BioTech Foods
- Company type: Subsidiary
- Industry: Food technology
- Founded: 2017; 9 years ago
- Founders: Mercedes Vila and Iñigo Charola
- Headquarters: San Sebastián, Spain
- Parent: JBS S.A.
- Website: biotech-foods.com

= BioTech Foods =

Spanish food technology company

BioTech Foods is a Spanish biotechnology company dedicated to the development of cultured meat from the cultivation of muscle cells previously extracted from animals. It is a subsidiary of Brazilian company JBS S.A.

== History ==
=== Origins ===
The company is based in Donostia–San Sebastián, Basque Country and was co-founded in 2017 by the CTO of the project, Mercedes Vila, and CEO Iñigo Charola.

This project is based on the construction of tissues from the natural proliferation of animal cells in a controlled environment of humidity and temperature, without genetic modification or antibiotics. Cultured meat based on tissue engineering aims to help alleviate three serious sustainability problems: the high increase in global demand for animal proteins, the environmental impact of factory farming, associated with the production of greenhouse gases and deforestation and animal welfare.

=== Development ===
The start-up obtained the support of the CIC Nanogune, a research centre promoted by the Basque government. In 2019 BioTech Foods received the Entrepreneur XXI Award and came first in Expansión's Start Up awards in the Food and Agrotech category.

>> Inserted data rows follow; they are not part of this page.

Definition fmt_Sequence506 : message_formatter := braces "Sequence506" [
  Field "uuid" Plain (Get "uUID");
  Field "next_seq_no" Plain (Get "nextSeqNo");
  Field "fault_tolerance_indicator" Plain (Get "faultToleranceIndicator");
  Field "keep_alive_interval_elapsed" Plain (Get "keepAliveIntervalLapsed")].

Definition fmt_Terminate507 : message_formatter := braces "Terminate507" [
  Field "reason" Quoted (Get "reason");
  Field "uuid" Plain (Get "uUID");
  Field "request_timestamp" Plain (Get "requestTimestamp");
  Field "error_codes" Plain (Get "errorCodes");
  Field "split_msg" Plain (Get "splitMsg")].

Definition fmt_Retransmission509 : message_formatter := braces "Retransmission509" [
  Field "uuid" Plain (Get "uUID");
  Field "last_uuid" Plain (Get "lastUUID");
  Field "request_timestamp" Plain (Get "requestTimestamp");
  Field "from_seq_no" Plain (Get "fromSeqNo");
  Field "msg_count" Plain (Get "msgCount");
  Field "split_msg" Plain (Get "splitMsg")].

Definition fmt_RetransmitReject510 : message_formatter := braces "RetransmitReject510" [
  Field "reason" Plain (Get "reason");
  Field "uuid" Plain (Get "uUID");
  Field "last_uuid" Plain (Get "lastUUID");
  Field "request_timestamp" Plain (Get "requestTimestamp");
  Field "error_codes" Plain (Get "errorCodes");
  Field "split_msg" Plain (Get "splitMsg")].

Definition fmt_NotApplied513 : message_formatter := braces "NotApplied513" [
  Field "uuid" Plain (Get "uUID");
  Field "from_seq_no" Plain (Get "fromSeqNo");
  Field "msg_count" Plain (Get "msgCount");
  Field "split_msg" Plain (Get "splitMsg")].

(** *** Business (business.hpp) *)

Definition fmt_PartyDetailsDefinitionRequestAck519_NoPartyDetails : entry_formatter := braces "PartyDetailsDefinitionRequestAck519::NoPartyDetails" [].

Definition fmt_PartyDetailsDefinitionRequestAck519_NoTrdRegPublications : entry_formatter := braces "PartyDetailsDefinitionRequestAck519::NoTrdRegPublications" [].

Definition fmt_PartyDetailsDefinitionRequestAck519 : message_formatter := braces "PartyDetailsDefinitionRequestAck519" [
  Field "seq_num" Plain (Get "seqNum");
  Field "uuid" Plain (Get "uUID");
  Field "memo" Quoted (Get "memo");
  Field "avg_px_group_id" Quoted (Get "avgPxGroupID");
  Field "party_details_list_req_id" Plain (Get "partyDetailsListReqID");
  Field "sending_time_epoch" Plain (Get "sendingTimeEpoch");
  Field "self_match_prevention_id" Plain (Get "selfMatchPreventionID");
  Field "party_details_request_status" Plain (Get "partyDetailRequestStatus");
  Field "cust_order_capacity" Plain (Get "custOrderCapacity");
  Field "clearing_account_type" Plain (Get "clearingAccountType");
  Field "self_match_prevention_instruction" Plain (Get "selfMatchPreventionInstruction");
  Field "avg_px_indicator" Plain (Get "avgPxIndicator");
  Field "clearing_trade_price_type" Plain (Get "clearingTradePriceType");
  Field "cmta_giveup_cd" Plain (Get "cmtaGiveupCD");
  Field "cust_order_handling_inst" Plain (Get "custOrderHandlingInst");
  Field "no_party_updates" Plain (Get "noPartyUpdates");
  Field "list_update_action" Plain (Get "listUpdateAction");
  Field "party_detail_definition_status" Plain (Get "partyDetailDefinitionStatus");
  Field "executor" Plain (Get "executor");
  Field "idm_short_code" Plain (Get "iDMShortCode");
  Field "poss_retrans_flag" Plain (Get "possRetransFlag");
  Field "split_msg" Plain (Get "splitMsg");
  Note ""].

Definition fmt_BusinessReject521 : message_formatter := braces "BusinessReject521" [
  Field "seq_num" Plain (Get "seqNum");
  Field "uuid" Plain (Get "uUID");
  Field "text" Quoted (Get "text");
  Field "sender_id" Plain (Get "senderID");
  Field "party_details_list_req_id" Plain (Get "partyDetailsListReqID");
  Field "sending_time_epoch" Plain (Get "sendingTimeEpoch");
  Field "business_reject_ref_id" Plain (Get "businessRejectRefID");
  Field "location" Plain (Get "location");
  Field "ref_seq_num" Plain (Get "refSeqNum");
  Field "ref_tag_id" Plain (Get "refTagID");
  Field "business_reject_reason" Plain (Get "businessRejectReason");
  Field "ref_msg_type" Plain (Get "refMsgType");
  Field "poss_retrans_flag" Plain (Get "possRetransFlag");
  Field "manual_order_indicator" Plain (Get "manualOrderIndicator");
  Field "split_msg" Plain (Get "splitMsg")].

(** *** Order (order.hpp) *)

Definition fmt_OrderCancelReject535 : message_formatter := braces "OrderCancelReject535" [
  Field "seq_num" Plain (Get "seqNum");
  Field "uuid" Plain (Get "uUID");
  Field "text" Quoted (Get "text");
  Field "exec_id" Plain (Get "execID");
  Field "sender_id" Plain (Get "senderID");
  Field "cl_ord_id" Plain (Get "clOrdID");
  Field "party_details_list_req_id" Plain (Get "partyDetailsListReqID");
  Field "ord_status" Plain (Get "ordStatus");
  Field "cxl_rej_response_to" Plain (Get "cxlRejResponseTo");
  Field "order_id" Plain (Get "orderID");
  Field "transact_time" Plain (Get "transactTime");
  Field "sending_time_epoch" Plain (Get "sendingTimeEpoch");
  Field "order_request_id" Plain (Get "orderRequestID");
  Field "location" Plain (Get "location");
  Field "cxl_rej_reason" Plain (Get "cxlRejReason");
  Field "delay_duration" Plain (Get "delayDuration");
  Field "manual_order_indicator" Plain (Get "manualOrderIndicator");
  Field "poss_retrans_flag" Plain (Get "possRetransFlag");
  Field "split_msg" Plain (Get "splitMsg");
  Field "liquidity_flag" Plain (Get "liquidityFlag");
  Field "delay_to_time" Plain (Get "delayToTime")].
(* ===== verification/ILink.v ===== *)
(** iLink: messages, frames and the parser
    (src/roq/cme/protocol/ilink/parser.cpp, the request types of
    src/roq/cme/protocol/ilink/ and their [encode]).

    A frame is a two byte length, the two bytes of the encoding and one message:
    an SBE header and a body.  The SBE encoders and decoders are generated
    code: the class [IlinkSbe]. *)

From S2P Require Import Prelude Double Api MdpMap Messages MdpParser Security OrderTypes.

(** ** Messages of the exchange *)

Record business_reject := {
  br_refMsgType : string;
  br_businessRejectRefID : sbe_int;
  br_text : string;
}.

(** ExecutionReportReject523, OrderCancelReject535, OrderCancelReplaceReject536. *)
Record order_reject := {
  rj_clOrdID : string;
  rj_text : string;
  rj_orderRequestID : Z;
}.

Record affected_order := { af_origCIOrdID : string; af_affectedOrderID : Z }.

Record order_mass_action_report := {
  ma_massActionResponse : MassActionResponse.Value;
  ma_senderID : string;
  ma_transactTime : sbe_int;
  ma_noAffectedOrders : list affected_order;
}.

(** The templates of the switch. *)
Inductive ilink_template :=
  | T_NegotiationResponse501 | T_NegotiationReject502 | T_EstablishmentAck504
  | T_EstablishmentReject505 | T_Sequence506 | T_Terminate507 | T_Retransmission509
  | T_RetransmitReject510 | T_NotApplied513
  | T_PartyDetailsDefinitionRequestAck519 | T_BusinessReject521
  | T_ExecutionReportNew522 | T_ExecutionReportReject523 | T_ExecutionReportTradeOutright525
  | T_ExecutionReportTradeSpread526 | T_ExecutionReportTradeSpreadLeg527
  | T_ExecutionReportModify531 | T_ExecutionReportStatus532 | T_ExecutionReportCancel534
  | T_ExecutionReportPendingCancel564 | T_ExecutionReportPendingReplace565
  | T_OrderCancelReject535 | T_OrderCancelReplaceReject536
  | T_OrderMassActionReport562 | T_SecurityDefinitionResponse561.

(** The decoded messages.  Of the messages that are only logged nothing is
    read. *)
Inductive ilink_message :=
  | NegotiationResponse501
  | NegotiationReject502
  | EstablishmentAck504
  | EstablishmentReject505
  | Sequence506
  | Terminate507
  | Retransmission509
  | RetransmitReject510
  | NotApplied513
  | PartyDetailsDefinitionRequestAck519
  | BusinessReject521 (value : business_reject)
  | ExecutionReportNew522 (value : execution_report)
  | ExecutionReportReject523 (value : order_reject)
  | ExecutionReportTradeOutright525 (value : execution_report)
  | ExecutionReportTradeSpread526
  | ExecutionReportTradeSpreadLeg527
  | ExecutionReportModify531 (value : execution_report)
  | ExecutionReportStatus532 (value : execution_report)
  | ExecutionReportCancel534 (value : execution_report)
  | ExecutionReportPendingCancel564
  | ExecutionReportPendingReplace565
  | OrderCancelReject535 (value : order_reject)
  | OrderCancelReplaceReject536 (value : order_reject)
  | OrderMassActionReport562 (value : order_mass_action_report)
  | SecurityDefinitionResponse561.

(** ** Requests

    The members that depend on the session, the order or the time.  A member
    that order entry always gives the same value (the manual order indicator,
    the execution mode, the null values, the empty texts) is left out: it is a
    constant of the encoder.  A request over [P] has its prices in [P]: [double]
    when it is built, mantissas when it is encoded. *)

Record negotiate := {
  ng_hmac_signature : bytes;
  ng_access_key_id : string;
  ng_uuid : Z;
  ng_request_timestamp : Z;
  ng_session : string;
  ng_firm : string;
}.

Record establish := {
  es_hmac_signature : bytes;
  es_access_key_id : string;
  es_trading_system_name : string;
  es_trading_system_version : string;
  es_trading_system_vendor : string;
  es_uuid : Z;
  es_request_timestamp : Z;
  es_next_seq_no : Z;
  es_session : string;
  es_firm : string;
  es_keep_alive_interval : Z;
}.

Record sequence := { sq_uuid : Z; sq_next_seq_no : Z }.

(** The three parties, with the executing firm first. *)
Record party_details_definition := {
  pd_sending_time_epoch : Z;
  pd_seq_num : Z;
  pd_no_party_details : list string;
}.

Record order_mass_status := {
  ms_party_details_list_req_id : Z;
  ms_mass_status_req_id : Z;
  ms_seq_num : Z;
  ms_sender_id : string;
  ms_sending_time_epoch : Z;
  ms_location : string;
  ms_market_segment_id : Z;
}.
Definition sign (message : CanonicalMessage) : Oe bytes :=
  lift (create_signature (account_secret (cf_account cfg)) ENCODE_BUFFER_LENGTH message).

Definition send_negotiate : Oe unit :=
  now ← get_realtime;
  let uuid := u64 (Z.quot now 1000) in
  modify (set_uuid uuid) ≫= λ _,
  let canonical_message := {|
    cm_request_timestamp := now; cm_uuid := uuid; cm_session := account_login (cf_account cfg);
    cm_firm_id := cf_firm_id cfg; cm_trading_system_name := ""; cm_trading_system_version := "";
    cm_trading_system_vendor := ""; cm_next_seq_no := 0; cm_keep_alive_interval := 0 |} in
  hmac_signature ← sign canonical_message;
  send (Negotiate {|
    ng_hmac_signature := hmac_signature; ng_access_key_id := account_password (cf_account cfg);
    ng_uuid := cm_uuid canonical_message; ng_request_timestamp := cm_request_timestamp canonical_message;
    ng_session := cm_session canonical_message; ng_firm := cm_firm_id canonical_message |}).

Definition send_establish : Oe unit :=
  now ← get_realtime;
  uuid ← gets oe_uuid;
  next_seq_no ← gets peek_next_seq_num;
  let canonical_message := {|
    cm_request_timestamp := now; cm_uuid := uuid; cm_session := account_login (cf_account cfg);
    cm_firm_id := cf_firm_id cfg; cm_trading_system_name := ROQ_PACKAGE_NAME;
    cm_trading_system_version := ROQ_BUILD_VERSION; cm_trading_system_vendor := TRADING_SYSTEM_VENDOR;
    cm_next_seq_no := next_seq_no; cm_keep_alive_interval := KEEP_ALIVE_INTERVAL_ms |} in
  hmac_signature ← sign canonical_message;
  send (Establish {|
    es_hmac_signature := hmac_signature; es_access_key_id := account_password (cf_account cfg);
    es_trading_system_name := cm_trading_system_name canonical_message;
    es_trading_system_version := cm_trading_system_version canonical_message;
    es_trading_system_vendor := cm_trading_system_vendor canonical_message;
    es_uuid := cm_uuid canonical_message; es_request_timestamp := cm_request_timestamp canonical_message;
    es_next_seq_no := cm_next_seq_no canonical_message; es_session := cm_session canonical_message;
    es_firm := cm_firm_id canonical_message;
    es_keep_alive_interval := cm_keep_alive_interval canonical_message |}).

Definition send_sequence : Oe unit :=
  uuid ← gets oe_uuid;
  next_seq_no ← gets peek_next_seq_num;
  send (Sequence {| sq_uuid := uuid; sq_next_seq_no := next_seq_no |}).

Definition send_party_details_definition_request : Oe unit :=
  now ← get_realtime;
  seq_num ← fetch_next_seq_num;
  send (PartyDetailsDefinitionRequest {|
    pd_sending_time_epoch := now; pd_seq_num := seq_num;
    pd_no_party_details := [cf_firm_id cfg; account_name (cf_account cfg); account_name (cf_account cfg)] |}).

(** [if (!party_details_list_req_id_)]: before each request of the business layer. *)
Definition send_party_details : Oe unit :=
  when (party_details_list_req_id =? 0) send_party_details_definition_request.

(** Three requests that nothing in the gateway sends. *)
Definition send_terminate : Oe unit := send Terminate.

Definition send_party_details_list_request : Oe unit :=
  now ← get_realtime;
  seq_num ← fetch_next_seq_num;
  send (PartyDetailsListRequest {|
    pl_party_details_list_req_id := 1; pl_sending_time_epoch := now; pl_seq_num := seq_num |}).

Definition send_security_definition_request : Oe unit :=
  now ← get_realtime;
  seq_num ← fetch_next_seq_num;
  send (SecurityDefinitionRequest {|
    sr_party_details_list_req_id := party_details_list_req_id; sr_seq_num := seq_num;
    sr_sender_id := account_name (cf_account cfg); sr_sending_time_epoch := now;
    sr_location := cf_location cfg |}).

Definition send_order_mass_status_request : Oe unit :=
  now ← get_realtime;
  mass_status_req_id ← fetch_next_request_id;
  seq_num ← fetch_next_seq_num;
  send (OrderMassStatusRequest {|
    ms_party_details_list_req_id := party_details_list_req_id;
    ms_mass_status_req_id := mass_status_req_id; ms_seq_num := seq_num;
    ms_sender_id := account_name (cf_account cfg); ms_sending_time_epoch := now;
    ms_location := cf_location cfg; ms_market_segment_id := cf_market_segment_id cfg |}).


(** [throw server::oms::Rejected]. *)
Definition no_mapping (order : Order) : error :=
  Rejected ("No mapping for market_segment_id=" +:+ fmt_Z (cf_market_segment_id cfg) +:+ " and symbol=" +:+
    quote +:+ or_symbol order +:+ quote).

Context (sd : SecurityDefinitions).

Definition send_new_order_single (create_order : CreateOrder) (order : Order) (request_id : string)
    : Oe unit :=
  match find_security_id (cf_market_segment_id cfg) (or_symbol order) sd with
  | Some security_id =>
    match get_security security_id sd with
    | Some security =>
      if negb (bool_decide (co_exchange create_order = exchange security)) then
        throw (Rejected ("Expected: " +:+ exchange security))
      else
        order_qty ← lift (get_quantity (co_quantity create_order));
        let side := map_side_req (co_side create_order) in
        let order_request_id :=
          encode_order_request_id CREATE_ORDER (or_user_id order) (or_order_id order) in
        let ord_type := map_order_type_req (co_order_type create_order) in
        let time_in_force := map_time_in_force_req (co_time_in_force create_order) in
        exec_inst ← lift (map_execution_instructions (co_execution_instructions create_order));
        send_party_details ≫= λ _,
        now ← get_realtime;
        seq_num ← fetch_next_seq_num;
        send (NewOrderSingle {|
          no_price := co_price create_order; no_order_qty := order_qty; no_security_id := security_id;
          no_side := side; no_seq_num := seq_num; no_sender_id := account_name (cf_account cfg);
          no_cl_ord_id := request_id; no_party_details_list_req_id := party_details_list_req_id;
          no_order_request_id := order_request_id; no_sending_time_epoch := now;
          no_stop_px := co_stop_price create_order; no_location := cf_location cfg;
          no_ord_type := ord_type; no_time_in_force := time_in_force; no_exec_inst := exec_inst |})
    | None => throw Fatal
    end
  | None => throw (no_mapping order)
  end.

Definition send_order_cancel_replace_request (modify_order : ModifyOrder) (order : Order) : Oe unit :=
  match find_security_id (cf_market_segment_id cfg) (or_symbol order) sd with
  | Some security_id =>
    order_qty ← lift (get_quantity (mo_quantity modify_order));
    let side := map_side_req (or_side order) in
    let order_request_id :=
      encode_order_request_id MODIFY_ORDER (or_user_id order) (or_order_id order) in
    let ord_type := map_order_type_req (or_order_type order) in
    let time_in_force := map_time_in_force_req (or_time_in_force order) in
    send_party_details ≫= λ _,
    now ← get_realtime;
    seq_num ← fetch_next_seq_num;
    send (OrderCancelReplaceRequest {|
      cr_price := mo_price modify_order; cr_order_qty := order_qty; cr_security_id := security_id;
      cr_side := side; cr_seq_num := seq_num; cr_sender_id := account_name (cf_account cfg);
      cr_cl_ord_id := or_client_order_id order;
      cr_party_details_list_req_id := party_details_list_req_id; cr_stop_px := NaN;
      cr_order_request_id := order_request_id; cr_sending_time_epoch := now;
      cr_location := cf_location cfg; cr_ord_type := ord_type; cr_time_in_force := time_in_force |})
  | None => throw (no_mapping order)
  end.

Definition send_order_cancel_request (order : Order) : Oe unit :=
  match find_security_id (cf_market_segment_id cfg) (or_symbol order) sd with
  | Some security_id =>
    let order_request_id :=
      encode_order_request_id CANCEL_ORDER (or_user_id order) (or_order_id order) in
    let side := map_side_req (or_side order) in
    send_party_details ≫= λ _,
    now ← get_realtime;
    seq_num ← fetch_next_seq_num;
    send (OrderCancelRequest {|
      oc_party_details_list_req_id := party_details_list_req_id; oc_seq_num := seq_num;
      oc_sender_id := account_name (cf_account cfg); oc_cl_ord_id := or_client_order_id order;
      oc_order_request_id := order_request_id; oc_sending_time_epoch := now;
      oc_location := cf_location cfg; oc_security_id := security_id; oc_side := side |})
  | None => throw (no_mapping order)
  end.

By February 2020, BioTech Foods was in the development phase of Ethicameat, its brand of pig protein products for the general public and the meat sector. BioTech Foods was one of the first companies to emerge in the global cultured meat sector which could help increase food safety and prevent zoonotic diseases.

=== Pilot plant and JBS investment ===
As of July 2019, one of the main challenges of the cultivated meat was the high production costs of products. BioTech Foods stated it sought 'to reach pilot scale by 2021'. By the end of 2019, BioTech had opened its first pilot plant.

In November 2021, BioTech Foods announced an agreement by which JBS S.A. was going to acquire a majority of shares in the company, including the pilot plant it operated in San Sebastián. JBS was going to invest in the construction of a new production plant to help BioTech achieve commercial production capacity in mid-2024.